Dataset records:
(* ===== verification/TxFacts.v ===== *)
(** * Transactions: what clients can rely on

    [BeginTransaction], [CommitTransaction] and [AbortTransaction] over the
    manager's memory and the rows of the relation [transactions]. *)
From S2P Require Import Prelude Prog CacheInterface LRU MVCC Lock Models PartitionSpec GoJson Postgres World.
From S2P Require Import PgClient PgFacts PgPlain Reads Registry Commit Wf Visibility Coherence CommitFacts.
From S2P Require Import ManifestStore Config SchemaStore SpecStore Catalog CatalogFacts CatalogWf DDL Proto Server ServerFacts.

Section tx_facts.
Context `{Postgres} `{GoText}.

(** [transactions] after [UPDATE ... SET status]. *)
Definition with_status (txn : Z) (status : string) (now : Z) (d : DB) : DB :=
  set_transactions (update_where (fun r => x_txn_id r =? int64 txn) (set_status status now) (transactions d)) d.

Lemma wp_UpdateTransactionStatus txn status s :
  quiet s ->
  wp (UpdateTransactionStatus txn status) s (fun r s' =>
    r = Ok tt /\ frame s s' /\ db s' = with_status txn status (pg_now (sys_pg s)) (db s)).
Proof.
  intros Hq. unfold UpdateTransactionStatus. rewrite wp_bind.
  apply wp_pool; [unfold sql_update_transaction; solve_monotone | |].
  - intros e s' _ Hr _ _ _. destruct (Hr Hq) as [q Hr']. done.
  - intros a eff q s' [= <- <- <-] Hf Hd _. by rewrite wp_ret.
Qed.

(** The table of a transaction is read under its lock. *)
Lemma wp_GetTable_frame t s :
  all_free (sys_locks s) -> quiet s ->
  wp (Catalog.GetTable t) s (fun r s' => r = table_row t (db s) /\ idle s s' /\ frame s s').
Proof.
  intros Hfree Hq. apply wp_with_shared; [done | solve_plain |]. apply wp_GetTable; [by intros e s' _ []|].
  intros s' Hu m Hm. split; [done|]. split; [by apply unchanged_idle|]. apply frame_locks. apply Hu.
Qed.

(** The read snapshot of a new transaction. *)
Lemma begin_snapshot name d r spec row :
  live_table name d = Some r -> t_partition_spec r = Some spec -> table_row name d = Ok (Some row) ->
  tr_TableID row = t_table_id r /\
  (if 0 <? tr_CurrentSnapshotID row then uint64 (tr_CurrentSnapshotID row) else 0) = current_snapshot name d.
Proof.
  intros Hr Hs Hrow. rewrite (table_row_live _ _ _ _ Hr Hs) in Hrow. injection Hrow as <-. cbn. split; [done|].
  unfold current_snapshot. rewrite Hr.
  destruct (Z.ltb_spec 0 (t_current_snapshot_id r)), (Z.ltb_spec (t_current_snapshot_id r) 0); try done; [lia|].
  by replace (t_current_snapshot_id r) with 0 by lia.
Qed.

Lemma update_where_status txn status now l r :
  r ∈ update_where (fun r => x_txn_id r =? txn) (set_status status now) l -> x_txn_id r = txn ->
  exists r0, r0 ∈ l /\ x_txn_id r0 = txn /\ r = set_status status now r0.
Proof.
  intros (r0 & Hin & ->)%elem_of_update_where Hid. exists r0.
  destruct (Z.eqb_spec (x_txn_id r0) txn); [done|]. by destruct (n Hid).
Qed.

(** ** Properties *)

(** Beginning a transaction pins what it reads: with every round trip
    delivered, [BeginTransaction] on a live table answers the next id of the
    sequence and the table's current snapshot, leaves an active transaction
    and an "active" row under that id, and pins that snapshot. *)
Theorem begin_pins client name isolation r s :
  system_wf s -> quiet s -> client <> "" -> name <> "" -> live_table name (db s) = Some r ->
  seq_room (pg_seqs (sys_pg s)) SeqTransactions 1 ->
  let txn := pg_seqs (sys_pg s) SeqTransactions + 1 in
  let snap := current_snapshot name (db s) in
  wp (BeginTransaction (mkTransactionRequest client name isolation)) s (fun resp s' =>
    resp = Reply (mkTransactionResponse txn snap) /\
    activeTransactions (sys_mvcc s') !! txn = Some (mkTxn txn snap (sys_clock s)) /\
    IsSnapshotPinned (sys_mvcc s') snap = true /\ system_wf s' /\
    db s' = set_transactions (transactions (db s) ++
      [mk_transactions_row txn client (t_table_id r) (int64 snap) "active"
         (if isolation =? IsolationLevel_READ_COMMITTED then "read_committed" else "snapshot") None]) (db s)).
Proof.
  intros Hs Hq Hclient Hname Hr Hroom txn snap. pose proof Hs as [Hd Hl Hm].
  unfold BeginTransaction. cbn [txq_ClientId txq_TableName txq_Isolation].
  apply String.eqb_neq in Hclient, Hname. rewrite Hclient, Hname. rewrite wp_bind.
  eapply wp_mono; [by apply wp_GetTable_frame|]. intros row s1 (-> & Hi1 & Hf1).
  destruct (live_table_wf Hd name r Hr) as (_ & Hspec & _). destruct (t_partition_spec r) as [spec|] eqn:Espec; [|done].
  rewrite (table_row_live _ _ _ _ Hr Espec). cbn [tr_CurrentSnapshotID tr_TableID].
  destruct (begin_snapshot name (db s) r spec _ Hr Espec (table_row_live _ _ _ _ Hr Espec)) as [_ Hsnap].
  cbn [tr_CurrentSnapshotID] in Hsnap. rewrite Hsnap. fold snap.
  assert (Hs1 : system_wf s1) by (apply (idle_safe s s1 Hs Hi1); unfold cache_fresh; destruct Hi1 as (_ & -> & _);
    by rewrite (fr_cache _ _ Hf1)).
  destruct Hi1 as (Hl1 & Hd1 & Hq1 & Hm1 & Hqs1). rewrite wp_bind.
  eapply wp_mono; [apply wp_plain_locks; [auto with plain | by apply wp_InsertTransaction]|].
  intros res s2 [(Hf2 & _ & Hres) Hlk2]. rewrite Hq1, Hd1 in Hres. fold txn in Hres.
  destruct res as [txn'|e].
  2: { destruct Hres. split_and!; [auto | | done]. apply (has_table_id name). unfold table_id. by rewrite Hr. }
  destruct Hres as (-> & Hmax & Hseq2 & Hd2). rewrite wp_bind, wp_on_mvcc, wp_ret. cbn [fst snd].
  assert (Hw : mvcc_wf (pg_seqs (sys_pg s2)) (RegisterTransaction (sys_clock s2) txn snap (sys_mvcc s2))).
  { rewrite (fr_mvcc _ _ Hf2), Hm1. eapply mvcc_wf_register; [exact Hm | apply Hd | done | lia | lia]. }
  assert (Hs2 : system_wf s2).
  { apply (with_transactions s1 s2 Hs1 Hf2 Hlk2). rewrite Hd1, Hd2. by eexists. }
  assert (Hact : activeTransactions (RegisterTransaction (sys_clock s2) txn snap (sys_mvcc s2)) !! txn =
    Some (mkTxn txn snap (sys_clock s))).
  { cbn. by rewrite lookup_insert_eq, (fr_clock _ _ Hf2), (fr_clock _ _ Hf1). }
  split; [done|]. split; [done|]. split; [|split].
  - apply IsSnapshotPinned_readers; [apply Hw|]. by exists txn, (mkTxn txn snap (sys_clock s)).
  - by apply safe_set_mvcc.
  - done.
Qed.

(** A transaction commits once: with every round trip delivered,
    [CommitTransaction] succeeds exactly when the transaction is active and
    has not outlived the timeout, and then marks its row committed; the same
    request again is answered "not found or expired" and changes no row. *)
Theorem commit_transaction_once txn s :
  quiet s ->
  let alive := match activeTransactions (sys_mvcc s) !! txn with
               | Some tx => time_sub (sys_clock s) (StartedAt tx) <=? txnTimeout (sys_mvcc s)
               | None => false
               end in
  let refused := mkOperationResponse false "transaction not found or expired" in
  let once := if alive then with_status txn "committed" (pg_now (sys_pg s)) (db s) else db s in
  wp (let* first := CommitTransaction (mkCommitRequest txn) in
      let* second := CommitTransaction (mkCommitRequest txn) in Ret (first, second)) s (fun r s' =>
    r.1 = Reply (if alive then mkOperationResponse true "" else refused) /\ r.2 = Reply refused /\ db s' = once).
Proof.
  intros Hq alive refused once.
  assert (Hagain : forall s', sys_mvcc s' = (MVCC.CommitTransaction (sys_clock s) txn (sys_mvcc s)).2 ->
    wp (CommitTransaction (mkCommitRequest txn)) s' (fun r s'' => r = Reply refused /\ db s'' = db s')).
  { intros s' Hm. unfold CommitTransaction. cbn [cq_TxnId].
    rewrite wp_bind, wp_on_mvcc, Hm.
    rewrite (CommitTransaction_again (sys_clock s) (sys_clock s') txn). cbn [fst snd negb]. by rewrite wp_ret. }
  rewrite wp_bind. unfold CommitTransaction at 1. cbn [cq_TxnId]. rewrite wp_bind, wp_on_mvcc.
  pose proof (CommitTransaction_alive (sys_clock s) txn (sys_mvcc s)) as Halive. fold alive in Halive.
  rewrite Halive. destruct alive; cbn [negb].
  - rewrite wp_bind. eapply wp_mono; [by apply wp_UpdateTransactionStatus|]. intros r1 s1 (-> & Hf1 & Hd1).
    rewrite wp_ret, wp_bind. eapply wp_mono; [apply Hagain; apply (fr_mvcc _ _ Hf1)|].
    intros r2 s2 [-> Hd2]. rewrite wp_ret. split; [done|]. split; [done|]. by rewrite Hd2, Hd1.
  - rewrite wp_ret, wp_bind. eapply wp_mono; [by apply Hagain|]. intros r2 s2 [-> Hd2]. by rewrite wp_ret.
Qed.

(** C40. An abort overwrites a commit: [AbortTransaction] on a transaction
    that has just been committed still succeeds and leaves its row "aborted",
    with the time of the commit. *)
Theorem abort_overwrites_commit txn tx s :
  quiet s -> activeTransactions (sys_mvcc s) !! txn = Some tx ->
  time_sub (sys_clock s) (StartedAt tx) <= txnTimeout (sys_mvcc s) ->
  wp (let* c := CommitTransaction (mkCommitRequest txn) in
      let* a := AbortTransaction (mkAbortRequest txn) in Ret (c, a)) s (fun r s' =>
    r = (Reply (mkOperationResponse true ""), Reply (mkOperationResponse true "")) /\
    forall x, x ∈ transactions (db s') -> x_txn_id x = int64 txn ->
      x_status x = "aborted" /\ x_committed_at x = Some (pg_now (sys_pg s))).
Proof.
  intros Hq Htx Hlive. unfold CommitTransaction, AbortTransaction. cbn [cq_TxnId aq_TxnId].
  rewrite wp_bind, wp_bind, wp_on_mvcc. unfold MVCC.CommitTransaction. rewrite Htx. unfold expired.
  destruct (Z.ltb_spec (txnTimeout (sys_mvcc s)) (time_sub (sys_clock s) (StartedAt tx))); [lia|]. cbn [fst snd negb].
  rewrite wp_bind. eapply wp_mono; [by apply wp_UpdateTransactionStatus|]. intros r1 s1 (-> & Hf1 & Hd1).
  rewrite wp_ret, wp_bind, wp_bind, wp_on_mvcc, wp_bind. cbn [fst snd].
  eapply wp_mono; [apply wp_UpdateTransactionStatus; apply (fr_quiet _ _ Hf1); exact Hq|].
  intros r2 s2 (-> & Hf2 & Hd2). rewrite !wp_ret. split; [done|]. intros x. rewrite Hd2. cbn. intros Hin Hid.
  apply update_where_status in Hin as (x1 & Hin & Hid1 & ->); [|done]. unfold db in *. cbn in Hin. rewrite Hd1 in Hin.
  apply update_where_status in Hin as (x2 & _ & _ & ->); [|done]. done.
Qed.

End tx_facts.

TASK INSTRUCTIONS
Copy from the entries above each line in which the string "Postgres" can be found.

WRITTEN SOLUTION
From S2P Require Import Prelude Prog CacheInterface LRU MVCC Lock Models PartitionSpec GoJson Postgres World.
Context `{Postgres} `{GoText}.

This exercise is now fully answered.